Dee Dowis, whose mastery of Air Force's option offense made him a Heisman Trophy finalist, died early Monday morning in a traffic accident near Atlanta.
The Gwinnett County Police department confirmed the death of Dowis, 48, with The Gazette Tuesday morning. The accident occurred on Interstate 85 in north Gwinnett County just before 5 a.m.
"I don't have adequate words to describe what a personal loss this is for me," former Air Force Academy coach Fisher DeBerry said from his South Carolina home Monday night. "It's a sad day for Falcon football. I'm sure so many people who enjoyed watching him play feel as empty as I do today."
Dowis arrived at Air Force as a lightly recruited 5-foot-10, 150-pound quarterback in 1986, but became the starter in DeBerry's offense as a sophomore and began setting records immediately.
He remains Air Force's all-time leading rusher with 3,612 yards. He left college football with the rushing mark for a quarterback that held for 12 years until it was broken by Indiana's Antwaan Randle El. Dowis' sixth-place finish in the 1989 Heisman Trophy vote after he became the fifth player in NCAA history to rush and pass for 1,000 yards in a season was the best in Falcons history and made him one of three service academy players to place that high since Navy's Roger Staubach won the trophy in 1963.
"He was the most electric, dynamic and exciting football player probably in the history of service academy football, ever. And yet a better person," said Air Force coach Troy Calhoun, who played with Dowis at the academy. "You just knew he was going to be quite, quite accomplished no matter what he did. Hands down the nicest and most humble human being, period."
Dowis, who lived in South Carolina and worked as a pharmaceutical representative for Pfizer, is survived by his wife, Tracie, daughter Maddie, who attends college in South Carolina, and son Grant, who is in high school.
"I am shocked. So saddened. My heart's broken," DeBerry said. "It bleeds for Tracie and Madeline and Grant, Dee's mother and family and for all our Falcon brothers. What a legacy he leaves for all of us and what it means to be a wonderful husband, devoted father, a Christian businessman and leader like he was. But he has secured his eternal home and one day we'll be able to relive a lot of those Falcons days that we all had together."
Word of Dowis' death spread around the academy late Monday afternoon, but the news was not confirmed with authorities in Georgia until they contacted The Gazette on Tuesday.
The Atlanta Journal-Constitution reported that Dowis was traveling south in the northbound lanes of I-85 at about 4:48 a.m. when he pulled into the center median and began to back up his 2014 BMW. As the BMW was backing from the center median, it was struck by a northbound vehicle on the driver's side door.
Dowis was not wearing a seat belt, police said, and was declared dead at the scene. Police do not believe speed was a factor.

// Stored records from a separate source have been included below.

Lemma preserves_weaken {A} (R R' : run_state -> run_state -> Prop)
      (m : M A) :
  (forall st st', R st st' -> R' st st') -> preserves R m -> preserves R' m.
Proof.
  intros HRR Hm st o st' Hrun. destruct (Hm _ _ _ Hrun). split; auto.
Qed.

Ltac still_case :=
  intros st;
  repeat match goal with
    | |- context [match ?x with _ => _ end] => destruct x
    end;
  eexists; (split; [|reflexivity]; reflexivity).

Lemma preserves_ret {A} R (a : A) : admissible R -> preserves R (ret a).
Proof. intros H. apply preserves_still; [exact H|]. still_case. Qed.

Lemma preserves_raise {A} R e : admissible R -> preserves R (@raise E A e).
Proof. intros H. apply preserves_still; [exact H|]. still_case. Qed.

Lemma preserves_get_attr R k : admissible R -> preserves R (get_attr k).
Proof.
  intros H. apply preserves_still; [exact H|]. unfold get_attr. still_case.
Qed.

Lemma preserves_index {A} R (l : list A) i :
  admissible R -> preserves R (index l i).
Proof.
  intros H. apply preserves_still; [exact H|]. unfold index. still_case.
Qed.

Lemma preserves_item_content R it :
  admissible R -> preserves R (item_content it).
Proof.
  intros H. apply preserves_still; [exact H|]. unfold item_content.
  still_case.
Qed.

Lemma preserves_part_text R p : admissible R -> preserves R (part_text p).
Proof.
  intros H. apply preserves_still; [exact H|]. unfold part_text. still_case.
Qed.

The driver of the other vehicle, Jeremy Weiss, 22, of Raleigh, N.C., was treated at a nearby hospital according to the paper.
The Gwinnett County medical examiner's office also confirmed the death with The Gazette, saying it was the result of a traffic crash. An official cause of death has not been determined.
"He was my first coach when I got here," said Air Force offensive coordinator Mike Thiessen, also a former Falcons quarterback. "Dee was the one who fought for me to be a guy worth investing in. He was my personal coach my whole first year or two I was here. You talk about being able to learn from the right one. I don't know if anyone would argue the fact that he was the greatest Air Force quarterback _ maybe the greatest player."
When DeBerry was told of Dows' death he said he had to pull to the side of the road for 15 minutes. DeBerry said he later spent the day crying on the phone with former players and reminiscing about Dowis, who he saw three weeks ago at a charity event.
"Pound for pound, he was one of the greatest, most gifted and talented players to have played the college game," DeBerry said. "Everybody in America had so much respect for him. And as great a player as he was, he was even a greater friend. His life never was about himself. All he wanted in life was to give back. This is just so tragic."